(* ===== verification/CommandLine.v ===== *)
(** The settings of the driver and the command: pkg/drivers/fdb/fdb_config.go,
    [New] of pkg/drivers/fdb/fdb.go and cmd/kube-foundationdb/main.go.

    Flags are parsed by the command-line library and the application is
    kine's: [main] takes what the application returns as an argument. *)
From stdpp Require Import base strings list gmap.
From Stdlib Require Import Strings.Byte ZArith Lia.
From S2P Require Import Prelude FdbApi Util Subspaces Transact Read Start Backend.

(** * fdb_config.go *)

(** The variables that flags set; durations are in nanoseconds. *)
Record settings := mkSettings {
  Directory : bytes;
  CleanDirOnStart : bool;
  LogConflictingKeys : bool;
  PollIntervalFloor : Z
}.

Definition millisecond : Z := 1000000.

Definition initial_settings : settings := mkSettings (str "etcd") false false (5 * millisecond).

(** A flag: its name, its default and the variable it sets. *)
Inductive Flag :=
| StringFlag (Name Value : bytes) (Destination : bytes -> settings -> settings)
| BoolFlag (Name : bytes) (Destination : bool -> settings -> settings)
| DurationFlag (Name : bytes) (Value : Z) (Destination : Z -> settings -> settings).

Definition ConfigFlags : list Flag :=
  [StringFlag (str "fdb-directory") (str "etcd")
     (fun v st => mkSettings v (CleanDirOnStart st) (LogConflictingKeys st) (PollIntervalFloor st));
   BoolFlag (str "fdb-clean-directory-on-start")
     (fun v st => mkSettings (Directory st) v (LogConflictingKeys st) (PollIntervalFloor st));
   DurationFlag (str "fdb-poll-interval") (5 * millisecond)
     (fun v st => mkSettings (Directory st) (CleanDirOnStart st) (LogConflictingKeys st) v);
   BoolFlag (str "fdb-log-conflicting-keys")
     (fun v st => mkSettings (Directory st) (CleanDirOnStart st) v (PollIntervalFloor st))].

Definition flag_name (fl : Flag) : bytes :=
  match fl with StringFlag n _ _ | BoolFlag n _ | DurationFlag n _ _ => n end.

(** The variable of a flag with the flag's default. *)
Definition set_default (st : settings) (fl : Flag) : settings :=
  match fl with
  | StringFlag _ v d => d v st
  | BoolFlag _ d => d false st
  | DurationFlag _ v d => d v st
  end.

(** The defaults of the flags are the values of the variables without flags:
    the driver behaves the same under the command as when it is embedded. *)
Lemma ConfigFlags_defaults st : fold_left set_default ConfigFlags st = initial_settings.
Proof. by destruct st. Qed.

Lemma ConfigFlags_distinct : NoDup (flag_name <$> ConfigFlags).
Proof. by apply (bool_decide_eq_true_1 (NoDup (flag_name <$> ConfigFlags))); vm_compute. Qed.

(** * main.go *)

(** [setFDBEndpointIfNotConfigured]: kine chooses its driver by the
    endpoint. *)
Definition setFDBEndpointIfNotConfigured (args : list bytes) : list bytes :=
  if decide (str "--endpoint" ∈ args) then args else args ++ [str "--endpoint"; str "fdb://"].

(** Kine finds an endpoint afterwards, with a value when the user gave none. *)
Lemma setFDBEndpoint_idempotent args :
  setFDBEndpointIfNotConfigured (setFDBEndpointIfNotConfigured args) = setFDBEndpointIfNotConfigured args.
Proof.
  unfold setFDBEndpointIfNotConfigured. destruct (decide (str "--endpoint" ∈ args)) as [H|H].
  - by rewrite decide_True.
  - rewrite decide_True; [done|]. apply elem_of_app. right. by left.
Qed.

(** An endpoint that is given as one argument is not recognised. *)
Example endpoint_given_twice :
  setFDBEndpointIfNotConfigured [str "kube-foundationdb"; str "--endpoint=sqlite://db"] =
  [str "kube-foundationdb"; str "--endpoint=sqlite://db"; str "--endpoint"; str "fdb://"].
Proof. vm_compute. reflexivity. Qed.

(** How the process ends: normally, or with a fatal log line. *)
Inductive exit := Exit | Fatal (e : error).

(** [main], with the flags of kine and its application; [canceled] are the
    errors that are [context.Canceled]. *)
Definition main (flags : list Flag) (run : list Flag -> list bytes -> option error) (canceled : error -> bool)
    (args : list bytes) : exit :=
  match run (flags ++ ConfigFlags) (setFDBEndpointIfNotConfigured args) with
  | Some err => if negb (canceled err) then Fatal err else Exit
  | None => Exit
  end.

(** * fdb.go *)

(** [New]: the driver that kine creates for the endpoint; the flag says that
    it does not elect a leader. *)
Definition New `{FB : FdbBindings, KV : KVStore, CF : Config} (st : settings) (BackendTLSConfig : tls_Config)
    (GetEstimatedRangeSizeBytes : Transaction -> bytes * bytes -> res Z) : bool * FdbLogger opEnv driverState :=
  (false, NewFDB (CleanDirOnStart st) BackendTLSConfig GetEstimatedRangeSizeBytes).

_Problem description_. Output every record above exactly as it appears.

_Reply_.
(* ===== verification/CommandLine.v ===== *)
(** The settings of the driver and the command: pkg/drivers/fdb/fdb_config.go,
    [New] of pkg/drivers/fdb/fdb.go and cmd/kube-foundationdb/main.go.

    Flags are parsed by the command-line library and the application is
    kine's: [main] takes what the application returns as an argument. *)
From stdpp Require Import base strings list gmap.
From Stdlib Require Import Strings.Byte ZArith Lia.
From S2P Require Import Prelude FdbApi Util Subspaces Transact Read Start Backend.

(** * fdb_config.go *)

(** The variables that flags set; durations are in nanoseconds. *)
Record settings := mkSettings {
  Directory : bytes;
  CleanDirOnStart : bool;
  LogConflictingKeys : bool;
  PollIntervalFloor : Z
}.

Definition millisecond : Z := 1000000.

Definition initial_settings : settings := mkSettings (str "etcd") false false (5 * millisecond).

(** A flag: its name, its default and the variable it sets. *)
Inductive Flag :=
| StringFlag (Name Value : bytes) (Destination : bytes -> settings -> settings)
| BoolFlag (Name : bytes) (Destination : bool -> settings -> settings)
| DurationFlag (Name : bytes) (Value : Z) (Destination : Z -> settings -> settings).

Definition ConfigFlags : list Flag :=
  [StringFlag (str "fdb-directory") (str "etcd")
     (fun v st => mkSettings v (CleanDirOnStart st) (LogConflictingKeys st) (PollIntervalFloor st));
   BoolFlag (str "fdb-clean-directory-on-start")
     (fun v st => mkSettings (Directory st) v (LogConflictingKeys st) (PollIntervalFloor st));
   DurationFlag (str "fdb-poll-interval") (5 * millisecond)
     (fun v st => mkSettings (Directory st) (CleanDirOnStart st) (LogConflictingKeys st) v);
   BoolFlag (str "fdb-log-conflicting-keys")
     (fun v st => mkSettings (Directory st) (CleanDirOnStart st) v (PollIntervalFloor st))].

Definition flag_name (fl : Flag) : bytes :=
  match fl with StringFlag n _ _ | BoolFlag n _ | DurationFlag n _ _ => n end.

(** The variable of a flag with the flag's default. *)
Definition set_default (st : settings) (fl : Flag) : settings :=
  match fl with
  | StringFlag _ v d => d v st
  | BoolFlag _ d => d false st
  | DurationFlag _ v d => d v st
  end.

(** The defaults of the flags are the values of the variables without flags:
    the driver behaves the same under the command as when it is embedded. *)
Lemma ConfigFlags_defaults st : fold_left set_default ConfigFlags st = initial_settings.
Proof. by destruct st. Qed.

Lemma ConfigFlags_distinct : NoDup (flag_name <$> ConfigFlags).
Proof. by apply (bool_decide_eq_true_1 (NoDup (flag_name <$> ConfigFlags))); vm_compute. Qed.

(** * main.go *)

(** [setFDBEndpointIfNotConfigured]: kine chooses its driver by the
    endpoint. *)
Definition setFDBEndpointIfNotConfigured (args : list bytes) : list bytes :=
  if decide (str "--endpoint" ∈ args) then args else args ++ [str "--endpoint"; str "fdb://"].

(** Kine finds an endpoint afterwards, with a value when the user gave none. *)
Lemma setFDBEndpoint_idempotent args :
  setFDBEndpointIfNotConfigured (setFDBEndpointIfNotConfigured args) = setFDBEndpointIfNotConfigured args.
Proof.
  unfold setFDBEndpointIfNotConfigured. destruct (decide (str "--endpoint" ∈ args)) as [H|H].
  - by rewrite decide_True.
  - rewrite decide_True; [done|]. apply elem_of_app. right. by left.
Qed.

(** An endpoint that is given as one argument is not recognised. *)
Example endpoint_given_twice :
  setFDBEndpointIfNotConfigured [str "kube-foundationdb"; str "--endpoint=sqlite://db"] =
  [str "kube-foundationdb"; str "--endpoint=sqlite://db"; str "--endpoint"; str "fdb://"].
Proof. vm_compute. reflexivity. Qed.

(** How the process ends: normally, or with a fatal log line. *)
Inductive exit := Exit | Fatal (e : error).

(** [main], with the flags of kine and its application; [canceled] are the
    errors that are [context.Canceled]. *)
Definition main (flags : list Flag) (run : list Flag -> list bytes -> option error) (canceled : error -> bool)
    (args : list bytes) : exit :=
  match run (flags ++ ConfigFlags) (setFDBEndpointIfNotConfigured args) with
  | Some err => if negb (canceled err) then Fatal err else Exit
  | None => Exit
  end.

(** * fdb.go *)

(** [New]: the driver that kine creates for the endpoint; the flag says that
    it does not elect a leader. *)
Definition New `{FB : FdbBindings, KV : KVStore, CF : Config} (st : settings) (BackendTLSConfig : tls_Config)
    (GetEstimatedRangeSizeBytes : Transaction -> bytes * bytes -> res Z) : bool * FdbLogger opEnv driverState :=
  (false, NewFDB (CleanDirOnStart st) BackendTLSConfig GetEstimatedRangeSizeBytes).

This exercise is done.